In summer 2020, in response to the first national COVID-19 lockdown, we used learning analytics data to manage a calling campaign to students who appeared to have been most disadvantaged by the transition to wholly online learning. In essence, we pulled together a team of volunteers to contact students who appeared to have disengaged from their studies. Over the first few weeks of the summer term, the team made over 5,700 calls and spoke to 2,300 students. Most conversations were straightforward, offering reassurance and support only, but 780 students requested further information particularly about academic, financial and wellbeing matters.
I’m not quite sure how it happened, but we were asked to contribute a case study for the Office for Students report: Gravity assist – propelling higher education towards a brighter future. We contribute a few hundred words about the way that we used learning analytics to support students. Lack of space meant that the student quotes were cut, so here’s what you’re missing.
“Despite everything happening in the world I wasn’t forgotten about or abandoned by Uni”
(Clearly the quote’s for my self-promotional benefits rather than for mass enlightenment)
What’s the right way to write such extensive reports?
We are entering the final year of the Erasmus+ funded OfLA project. In the last week, I have been reviewing two of the NTU case studies as we plan for the final set of outputs at the end of the project (summer 2021). It’s been interesting to re-read the reports and reflect back on some of our learning analytics work.
- Interviews with students about automatically-generated alerts
- Review of a pilot study trialling different communication channels in partnership with one of our academic schools
Both reports are relatively brief (15 pages or so), but cover a lot of ground and need to provide both extensive background and easily summarised findings. I’ve come back to these reports from the perspective of the external reader looking to mine the case studies for goodies. That may be evidence of my impatience and shortened attention span during lockdown, but it’s interesting that the case studies need to fulfill very different objectives:
- Project author – how do I demonstrate sufficient rigour, how do I share the interesting ideas that arose from the research?
- Project lead – how do I prove that we did stuff to meet the funder requirements: “look – we have words, lots of words, we actually did a lot here”
- Readers – where’s the easy to implement answers? Where’s the pithy memorable anecdotes? Where’s the irrefutable umabiguous evidence I can use in my workplace?
I think that the problem is particularly stark where we use qualitative data. I’m conscious that the form almost encourages two types of response:
- “A little bit of this – a little bit of that” – in an attempt to be rigorous, we end up with reports that don’t have conclusions – just a range of opinions.
- ‘No shit Sherlock’ – where we just use quotes to merely point out the bleeding obvious (I’m now doubly unclear about why I’ve included the student quote at the top of the post).

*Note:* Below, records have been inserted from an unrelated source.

(* ===== verification/Probe.v ===== *)
(** * The probe sequence of the dictionary (dict.c, [dict_lookup])

    [dict_lookup] visits the slots [i], [5*i + perturb + 1], ... of a table
    whose size is a power of two, shifting the perturbation right by five bits
    at each step.  This file proves that the sequence visits every slot: once
    the 32-bit perturbation is used up (seven steps), [i -> 5*i + 1] is a
    single cycle modulo any power of two. *)

From S2P Require Import Prelude.

#[local] Open Scope Z_scope.

Definition PERTURB_SHIFT : Z := 5.

(** One iteration of the probe loop: [i = (i << 2) + i + perturb + 1] in
    [unsigned] arithmetic, then [i &= size - 1]. *)
Definition probe_next (size i perturb : Z) : Z :=
  Z.land (u32 (Z.shiftl i 2 + i + perturb + 1)) (size - 1).

(** The [n]-th slot visited for a hash, and the perturbation used to leave it. *)
Fixpoint probe_pos (size h : Z) (n : nat) : Z :=
  match n with
  | O => Z.land h (size - 1)
  | S n => probe_next size (probe_pos size h n) (Z.shiftr h (PERTURB_SHIFT * Z.of_nat n))
  end.

(** [1 + 5 + ... + 5^(n-1)]. *)
Fixpoint sum5 (n : nat) : Z :=
  match n with
  | O => 0
  | S n => 5 ^ Z.of_nat n + sum5 n
  end.

Lemma sum5_pow n : 4 * sum5 n = 5 ^ Z.of_nat n - 1.
Proof.
  induction n as [| n IH]; [done |].
  rewrite Nat2Z.inj_succ, Z.pow_succ_r by lia. cbn [sum5]. lia.
Qed.

Lemma sum5_add a b : sum5 (a + b) = sum5 a + 5 ^ Z.of_nat a * sum5 b.
Proof.
  pose proof (sum5_pow a). pose proof (sum5_pow b). pose proof (sum5_pow (a + b)) as H1.
  rewrite Nat2Z.inj_add, Z.pow_add_r in H1 by lia. nia.
Qed.

Lemma pow5_odd n : exists q, 5 ^ Z.of_nat n = 4 * q + 1.
Proof. exists (sum5 n). pose proof (sum5_pow n). lia. Qed.

Lemma sum5_parity n : Z.even (sum5 n) = Nat.even n.
Proof.
  induction n as [| n IH]; [done |]. cbn [sum5].
  rewrite Z.even_add, IH, Nat.even_succ, <- Nat.negb_even.
  destruct (pow5_odd n) as [q ->].
  replace (Z.even (4 * q + 1)) with false; [by destruct (Nat.even n) |].
  replace (4 * q + 1) with (1 + 2 * (2 * q)) by lia.
  by rewrite Z.even_add_mul_2.
Qed.


Lemma odd_coprime_pow2 a k : 0 <= k -> Z.odd a = true -> Z.gcd (2 ^ k) a = 1.
Proof.
  intros Hk Hodd. apply Z.coprime_pow_l; [done |]. apply Zodd_bool_iff, Zodd_ex in Hodd as [q ->].
  apply Z.bezout_1_gcd. exists (- q), 1. lia.
Qed.

(** [2^k] divides [sum5 j] only if it divides [j]. *)
Lemma sum5_divide k j : (2 ^ Z.of_nat k | sum5 j) -> (2 ^ Z.of_nat k | Z.of_nat j).
Proof.
  revert j. induction k as [| k IH]; intros j Hdiv; [apply Z.divide_1_l |].
  rewrite Nat2Z.inj_succ, Z.pow_succ_r in * by lia.
  assert (Hev : Nat.even j = true).
  { rewrite <- sum5_parity. apply Z.even_spec. destruct Hdiv as [q Hq].
    exists (q * 2 ^ Z.of_nat k). lia. }
  apply Nat.even_spec in Hev as [i ->].
  assert (Hs : sum5 (2 * i) = 2 * (sum5 i * (2 * sum5 i + 1))).
  { replace (2 * i)%nat with (i + i)%nat by lia. rewrite sum5_add.
    pose proof (sum5_pow i). nia. }
  rewrite Hs in Hdiv. apply Z.mul_divide_cancel_l in Hdiv; [| lia].
  rewrite Nat2Z.inj_mul. apply Z.mul_divide_mono_l, IH.
  rewrite Z.mul_comm in Hdiv.
  rewrite Z.mul_comm in Hdiv. eapply Z.gauss; [rewrite Z.mul_comm; exact Hdiv |].
  apply odd_coprime_pow2; [lia |]. by rewrite Z.add_comm, Z.odd_add_mul_2.
Qed.

(** The unperturbed iteration, [i -> 5*i + 1] modulo [2^k], in closed form. *)
Definition step5 (k x : Z) (n : nat) : Z := (5 ^ Z.of_nat n * x + sum5 n) mod 2 ^ k.

Lemma step5_succ k x n : 0 <= k -> (5 * step5 k x n + 1) mod 2 ^ k = step5 k x (S n).
Proof.
  intros Hk. unfold step5. rewrite <- Z.add_mod_idemp_l, Z.mul_mod_idemp_r, Z.add_mod_idemp_l by
    (apply Z.pow_nonzero; lia).
  f_equal. pose proof (sum5_pow n). cbn [sum5]. rewrite Nat2Z.inj_succ, Z.pow_succ_r by lia. lia.
Qed.

Lemma step5_inj (k : nat) x a b :
  (a < b)%nat -> Z.of_nat b < 2 ^ Z.of_nat k -> step5 (Z.of_nat k) x a <> step5 (Z.of_nat k) x b.
Proof.
  intros Hab Hb Heq. unfold step5 in Heq.
  assert (Hp : 0 < 2 ^ Z.of_nat k) by (apply Z.pow_pos_nonneg; lia).
  set (j := (b - a)%nat). replace b with (a + j)%nat in Heq by lia.
  assert (Hd : (2 ^ Z.of_nat k | 5 ^ Z.of_nat a * (4 * x + 1) * sum5 j)).
  { apply Z.mod_divide; [lia |].
    replace (5 ^ Z.of_nat a * (4 * x + 1) * sum5 j)
      with (5 ^ Z.of_nat (a + j) * x + sum5 (a + j) - (5 ^ Z.of_nat a * x + sum5 a)).
    - rewrite Zminus_mod, Heq, Z.sub_diag. apply Z.mod_0_l. lia.
    - rewrite sum5_add, Nat2Z.inj_add, Z.pow_add_r by lia. pose proof (sum5_pow j). nia. }
  apply Z.gauss in Hd.
  - apply sum5_divide, Z.divide_pos_le in Hd; lia.
  - apply odd_coprime_pow2; [lia |]. destruct (pow5_odd a) as [q ->].
    replace ((4 * q + 1) * (4 * x + 1)) with (1 + 2 * (8 * q * x + 2 * q + 2 * x)) by lia.
    by rewrite Z.odd_add_mul_2.
Qed.

(** The unperturbed iteration visits every residue within [2^k] steps. *)
Lemma step5_surj (k : nat) x t :
  0 <= t < 2 ^ Z.of_nat k -> exists n, Z.of_nat n < 2 ^ Z.of_nat k /\ step5 (Z.of_nat k) x n = t.
Proof.
  intros Ht. set (N := Z.to_nat (2 ^ Z.of_nat k)).
  assert (Hp : 0 < 2 ^ Z.of_nat k) by (apply Z.pow_pos_nonneg; lia).
  assert (HN : Z.of_nat N = 2 ^ Z.of_nat k) by (unfold N; lia).
  set (xs := step5 (Z.of_nat k) x <$> seq 0 N).
  assert (Hnd : List.NoDup xs).
  { apply NoDup_ListNoDup, NoDup_fmap_2_strong; [| apply NoDup_seq].
    intros a b Ha Hb Heq. apply elem_of_seq in Ha, Hb.
    destruct (Nat.lt_trichotomy a b) as [Hl | [-> | Hl]]; [| done |]; exfalso.
    - eapply (step5_inj k x a b); [done | lia | done].
    - eapply (step5_inj k x b a); [done | lia | done]. }
  assert (Hincl : incl xs (seqZ 0 (2 ^ Z.of_nat k))).
  { intros y Hy. apply list_elem_of_In, list_elem_of_fmap in Hy as [n [-> Hn]].
    apply list_elem_of_In, elem_of_seqZ. unfold step5.
    pose proof (Z.mod_pos_bound (5 ^ Z.of_nat n * x + sum5 n) (2 ^ Z.of_nat k) Hp). lia. }
  apply List.NoDup_length_incl in Hincl; [| done |].
  2:{ unfold xs. rewrite length_fmap, length_seq, length_seqZ. lia. }
  assert (Hin : List.In t xs) by (apply Hincl, list_elem_of_In, elem_of_seqZ; lia).
  apply list_elem_of_In, list_elem_of_fmap in Hin as [n [-> Hn]]. apply elem_of_seq in Hn.
  exists n. split; [lia | done].
Qed.

Section positions.
Context (k : nat) (h : Z).
Hypothesis Hk : (k <= 31)%nat.
Hypothesis Hh : 0 <= h < 2 ^ 32.

Abbreviation size := (2 ^ Z.of_nat k).

Lemma probe_next_mod i perturb : probe_next size i perturb = (5 * i + perturb + 1) mod size.
Proof.
  unfold probe_next, u32. rewrite land_pow2, Z.shiftl_mul_pow2 by lia.
  replace (i * 2 ^ 2 + i + perturb + 1) with (5 * i + perturb + 1) by lia.
  rewrite Z.mod_mod_divide; [done |].
  exists (2 ^ (32 - Z.of_nat k)). rewrite <- Z.pow_add_r by lia. f_equal. lia.
Qed.

Lemma probe_pos_range n : 0 <= probe_pos size h n < size.
Proof.
  assert (0 < size) by (apply Z.pow_pos_nonneg; lia).
  destruct n as [| n]; cbn [probe_pos].
  - rewrite land_pow2 by lia. apply Z.mod_pos_bound. done.
  - rewrite probe_next_mod. apply Z.mod_pos_bound. done.
Qed.

Lemma perturb_spent n : (7 <= n)%nat -> Z.shiftr h (PERTURB_SHIFT * Z.of_nat n) = 0.
Proof.
  intros Hn. rewrite Z.shiftr_div_pow2 by (unfold PERTURB_SHIFT; lia).
  apply Z.div_small. split; [lia |]. eapply Z.lt_le_trans; [apply Hh |].
  apply Z.pow_le_mono_r; unfold PERTURB_SHIFT; lia.
Qed.

Lemma probe_pos_spent n : (7 <= n)%nat -> probe_pos size h (S n) = (5 * probe_pos size h n + 1) mod size.
Proof.
  intros Hn. change (probe_pos size h (S n))
    with (probe_next size (probe_pos size h n) (Z.shiftr h (PERTURB_SHIFT * Z.of_nat n))).
  by rewrite perturb_spent, probe_next_mod, Z.add_0_r.
Qed.

Lemma probe_pos_step5 m n :
  (7 <= m)%nat -> probe_pos size h (m + n) = step5 (Z.of_nat k) (probe_pos size h m) n.
Proof.
  intros Hm. induction n as [| n IH].
  - unfold step5. cbn [sum5]. rewrite Z.mul_1_l, Z.add_0_r, Nat.add_0_r, Z.mod_small; [done |].
    apply probe_pos_range.
  - rewrite Nat.add_succ_r, probe_pos_spent, IH by lia. apply step5_succ. lia.
Qed.

(** Every slot of the table is visited within [7 + size] steps. *)
Lemma probe_covers t :
  0 <= t < size -> exists n, (n < 7 + Z.to_nat size)%nat /\ probe_pos size h n = t.
Proof.
  intros Ht. destruct (step5_surj k (probe_pos size h 7) t Ht) as [n [Hn Heq]].
  exists (7 + n)%nat. split; [clear Heq; lia |]. by rewrite probe_pos_step5.
Qed.

End positions.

I’m obviously just demonstrating my lack of mixed method research chops, but I wonder to what extent the answer is about having a stronger editorial voice in our final OfLA project reports and leave more open analysis in our earlier reports.
‘Gravity assist’ has one heck of a challenge, it has seven sections with good examples of how the sector has responded to coronavirus. There is good content in this report, but it’s perhaps one to dip into.

And because I sort of use this blog as a filing cabinet, I’ve saved a copy of the report (Gravity-assist-DTL-finalforweb) so I can find it in the future.